"L’ anarchie, c’est bien pratique, cela permet d’ avoir toujours raison, de ne croire en rien, et donc d’ être bien peinard." Une certaine forme d’anarchisme "new age" peut être considérer comme cela... Même si votre critique est plus caricaturale que pertinente. Après tout se dire anarchiste ne mange pas de pain et c’est pas parce qu’on se dit anar qu’on l’est réellement. Bricmont fait la critique d’un certain anarchisme à la fin de la conf en lisant un extrait du texte de Bookchin : Anarchisme socialiste ou anarchisme lifestyle. :
"De nos jours le contexte social réactionnaire explique grandement
l’émergence d’un phénomène dans l’anarchisme américano-européen qui ne
peut être ignoré : la propagation de l’anarchisme individualiste. A une
époque où même les formes respectables du socialisme sont dans une
retraite désordonnée des principes qui pourraient de toute façon être
interprété comme radical, les questions de style de vie supplantent une
fois de plus l’action sociale et les politiques révolutionnaires de
l’anarchisme. Dans l’individualisme libéral traditionnel des Etats-Unis
et d’Angleterre, les années 1990 sont inondées de pseudos anarchistes
qui (leur rhétorique radical exubérante mise à part) cultivent un
anarcho-individualisme que je qualifierai d’anarchisme lifestyle. Ses
préoccupations de l’ego et ses spécificités et ses concepts polymorphes
de résistance érodent progressivement le caractère socialiste de la
tradition libertaire. Pas moins que le marxisme et les autres
socialismes, l’anarchisme peut être profondément influencé par
l’environnement bourgeois auquel il prétend s’opposer, en conséquence
l’accroissement de « l’intériorité » et du narcissisme de la génération
yuppie [2] ont laissé leur marque sur beaucoup de radicaux avérés.

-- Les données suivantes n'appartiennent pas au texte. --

(* ===== verification/BlockWriteProps.v ===== *)
(** * The chain after any sequence of writes

    A block that is written extends what is stored and, when its chain is the
    heaviest, becomes the head; the invariant of the chain ([bc_ok]) holds after
    every write, successful or not. *)
From S2P Require Import Prelude GoMonad Fmt Clique TxList ChainDb ChainDbProps HeaderChain HeaderChainProps.
From S2P Require Import BlockChain BlockImport BlockChainProps BlockImportProps.
Local Open Scope Z_scope.

Section block_write.
Context {KL : KvLib} {KLaws : KvLaws} {HL : HashLib} {HLaws : HashLaws} {CL : CliqueLib} {CLaws : HeaderLaws}
  {TL : TxLib} {LL : LruLib} {LLaws : LruLaws} {BL : ChainLib} {BLaws : ChainLaws} {BR : BlockRules}.
Context {RH : RLP Header} {RB : RLP Body} {RZ : RLP Z} {RR : RLP (list ChainReceipt)} {RE : RLP txLookupEntry}.
Context {LH : RLPLaws Header header_ok} {LB : RLPLaws Body body_ok} {LZ : RLPLaws Z (fun z => 0 <= z)}
  {LE : RLPLaws txLookupEntry entry_ok}.

(** ** One more block in the store *)

(** A block that can be written: it is well formed and has the transactions its
    header commits to, its parent is known, and no transaction is twice on its chain. *)
Record writable (g : Block) (db : KV) (block : Block) (n : Z) : Prop := {
  wr_ok : block_ok block;
  wr_number : block_Number block = Ret n;
  wr_bounds : 0 < n < MaxUint64;
  wr_hash : block_Hash block <> 0;
  wr_txs : DeriveSha_block (block_txs block) = TxHash (block_header block);
  wr_parent : exists p, GetBlock db (block_ParentHash block) (n - 1) = Some p;
  wr_placeable l : path db block l g -> placeable l
}.

Lemma writable_good g db block n : writable g db block n -> good g db block n.
Proof.
  intros [? En Hb _ _ Hp _]. split; [done|]. split; [unfold is_u64; lia|]. split; [done|lia].
Qed.

Lemma unstored_new g db block n : blocks_ok g db -> writable g db block n -> look db (BodyKey (block_Hash block) n) = None ->
  forall m, is_u64 m -> GetHeader db (block_Hash block) m = None.
Proof.
  intros Hdb [_ En Hb _ _ _ _] Hl m Hm. destruct (GetHeader db (block_Hash block) m) as [h|] eqn:E; [|done].
  destruct (bk_header _ _ Hdb _ _ _ Hm E) as (_ & Eh & Em & _ & _ & _ & [body Eb] & _). apply hash_inj in Eh as ->.
  unfold block_Number in En. rewrite En in Em. injection Em as <-. unfold GetBody, stored in Eb. by rewrite Hl in Eb.
Qed.

Section added.
Context (g : Block) (db db' : KV) (Hdb : blocks_ok g db) (block : Block) (n : Z) (Hw : writable g db block n)
  (Hnew : forall m, is_u64 m -> GetHeader db (block_Hash block) m = None)
  (Htd : is_Some (GetTd db (block_Hash block) n))
  (P : Key -> Prop) (Hc : changed P db db')
  (HP : forall k, P k -> is_block k -> k = BodyKey (block_Hash block) n \/ k = NumberKey (block_Hash block) \/ k = HeaderKey (block_Hash block) n)
  (Eb : GetBlock db' (block_Hash block) n = Some block) (En' : GetBlockNumber db' (block_Hash block) = n).

Lemma added_number_u64 : is_u64 n.
Proof. pose proof (wr_bounds _ _ _ _ Hw) as Hb. unfold is_u64. lia. Qed.

Lemma added_item k : key_ok k -> is_block k -> k <> BodyKey (block_Hash block) n -> k <> NumberKey (block_Hash block) ->
  k <> HeaderKey (block_Hash block) n -> look db' k = look db k.
Proof. intros Hk Hb H1 H2 H3. apply Hc; [done|]. intros Hp. by destruct (HP k Hp Hb) as [|[|]]. Qed.

Lemma added_header_at hash m : is_u64 m ->
  GetHeader db' hash m = if decide (hash = block_Hash block /\ m = n) then Some (block_header block) else GetHeader db hash m.
Proof.
  intros Hm. case_decide as Hd.
  - destruct Hd as [-> ->]. by apply block_parts in Eb as [-> _].
  - unfold GetHeader, stored. rewrite added_item; [done..|]. intros [= -> ->]. by apply Hd.
Qed.

Lemma added_block_at hash m : is_u64 m ->
  GetBlock db' hash m = if decide (hash = block_Hash block /\ m = n) then Some block else GetBlock db hash m.
Proof.
  intros Hm. case_decide as Hd; [by destruct Hd as [-> ->]|]. unfold GetBlock. rewrite added_header_at, decide_False by done.
  unfold GetBody, stored. rewrite added_item; [done|done|done|intros [= -> ->]; by apply Hd|done..].
Qed.

Lemma added_td_at hash m : is_u64 m -> GetTd db' hash m = GetTd db hash m.
Proof. intros Hm. unfold GetTd, stored. by rewrite added_item. Qed.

Aventurisme improvisé, bravoure personnelle, une aversion pour la
théorie étrangement proche des bases antirationnelles du
post-modernisme, célébrations d’incohérences théorique (pluralisme), un
engagement essentiellement apolitique et anti-organisationnel à
l’imagination, au désir, et à l’ecstasy, et un enchantement intensément
auto-orienté voué à la vie de tous les jours, refléte le glas que la
réaction sociale a prise sur l’anarchisme américano-européen au cours
des deux décades passées."
(...)
Leur pedigree idéologique est à la base libéral, basé sur le mythe d’une
autonomie entièrement individuelle dont-ils clament
l’auto-souveraineté, ils sont validés par des ’droits naturels’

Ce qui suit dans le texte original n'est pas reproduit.